USING A DRYING OVEN:
A drying oven
don't get no respect because it's so commonplace. But using it
can be dangerous. For one thing an oven is usually hot. (Any
questions so far?) If your bare hand happens to touch part of the
oven while you're reaching in for something, your reflexive
response may knock chemicals onto the hot coils or break a piece
of glassware whose jagged edge will rake across your hand as you
hastily withdraw it. If that isn't scary enough, you could rinse
your glassware with acetone and then place it in the oven. The
next time the oven heater cycles on, the spark from the
electrical contact will ignite the acetone and hurl the oven
across the room. You can get the same effect by storing flammable
solvents in an ordinary (not labeled "FLAMMABLES or EXPLOSION PROOF")
refrigerator because the electrical contacts are inside on these
appliances, too. Lastly, but not leastly, there's a really subtle
danger from drying ovens. You should never use a mercury thermometer
to monitor oven temperature by poking it through the oven roof. It's very easy to snap them
off when utilizing the top shelf. What happens to the mercury? It
drops onto the hot coils and now you've really got a toxic
air pollution problem.
USING A FUME HOOD:
Fume hoods are
great if used properly, but many students don't realize that
hoods have limitations which are likely to be encountered
in everyday use. The recommended air flow for standard lab
procedures is 100 feet per minute. But some of our hoods will
produce that only if the sash is lowered to align the arrows at
the "SAFE FLOW" position. Even then, if an adjacent
hood shares the same fan, it must be at the "SAFE FLOW"

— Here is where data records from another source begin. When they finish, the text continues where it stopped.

Lemma read_v4 a port network resolver pick : ipv4_wf a -> is_u16 port ->
  parse_address (ipv4_to_string a ++ COLON :: to_text 10 port) network resolver pick = Ok (mkSockAddr (Ipv4 a) port).
Proof.
  intros Ha Hp. unfold parse_address. pose proof (ipv4_chars a Ha) as Hc.
  assert (Hhead : exists c t, ipv4_to_string a ++ COLON :: to_text 10 port = c :: t /\ c <> LBRACKET).
  { unfold ipv4_to_string in *. destruct (to_text_cons 10 (oct1 a)) as (c & t & E). rewrite E in *. cbn [app] in *.
    eexists c, _. split; [done|]. apply Forall_cons in Hc as [Hc _]. by apply ip_char_neq. }
  destruct Hhead as (c & t & E & Hb).
  assert (E1 : starts_with [LBRACKET] (ipv4_to_string a ++ COLON :: to_text 10 port) = false).
  { rewrite E. apply bool_decide_eq_false_2. cbn. by intros [= ?]. }
  assert (E2 : contains (txt ".onion") (ipv4_to_string a ++ COLON :: to_text 10 port) = false).
  { apply (contains_no _ _ 111); [by vm_compute; do 3 constructor|]. apply Forall_app. split.
    - apply (forall_neq _ _ _ Hc). intros x Hx. by apply ip_char_neq.
    - constructor; [done|by apply port_chars]. }
  rewrite E1, E2, bool_decide_eq_false_2 by (by rewrite E). unfold parse_v4.
  assert (Hsplit : split COLON (ipv4_to_string a ++ COLON :: to_text 10 port) = [ipv4_to_string a; to_text 10 port]).
  { apply split_two; [|by apply port_chars]. clear -Ha. destruct Ha as (H1 & H2 & H3 & H4). unfold is_byte, ipv4_to_string in *.
    assert (Hd : forall z, 0 <= z < 256 -> Forall (fun x => x <> COLON) (to_text 10 z))
      by (intros z Hz; apply port_chars; [unfold is_u16, u16_max; lia|done]).
    repeat (apply Forall_app; split; [by apply Hd|constructor; [done|]]). by apply Hd. }
  rewrite Hsplit. cbn [head ok_or mbind outcome_bind lookup list_lookup]. rewrite parse_ipv4_text by done.
  by rewrite parse_port_text.
Qed.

position as well. Also, keep in mind that the 100 fpm criterion
is an average over time. If someone shuts the door to the lab or
the wind pattern outside abruptly changes, or you move a large
object in or out of the hood, there will be a momentary flow of
air (and whatever is with it) toward you. Also remember that the hood window cannot protect you
from an explosion; there's just so much tempered glass can
withstand. So if there's the possibility of an explosion, keep
your facemask on even when the hood sash is down. And never put
your head inside the hood!
USING A DEWAR FLASK ("Thermos bottle"):
A Dewar flask
consists of thin, stressed glass enclosing a high vacuum. You can
work with these things for years until suddenly one day the wrong
"dink" will produce thousands of high-velocity glass
shards. You'd better have your faceshield on because there are no
"glass magnets" for the surgeon to use to remove the
shards from your eyes. The more modern Thermos-type beverage
coolers which use styrofoam as the insulator are much safer (but
perhaps less chemically resistant). If it's feasible, replace the
classic glass Dewar with the styrofoam type; if not, at least
wrap the glass with electrical tape.
USING A MEEKER, BUNSEN, OR FISHER BURNER:
Do you really
need to? Modern labs seldom use these. If you must, make sure
there are no exposed flammable liquids in the room.
A 4.0 GPA chemistry major was performing an ether extraction in Organic Lab I, so she had an array of ether-filled beakers on her bench. The next operation required a steam bath which she attempted to heat by firing up her Bunsen burner. All five of the beakers immediately ignited. In a misguided effort to shut off the burner, she jerked the burner tubing from the gas supply nozzle. Since this gas was now unregulated, it produced an even bigger flame pointing directly at her. She panicked, and using her forearm, swept all of the gently-burning beakers onto the floor where they broke, allowing the ether to spread into a thin film and producing a spectacular pool of fire.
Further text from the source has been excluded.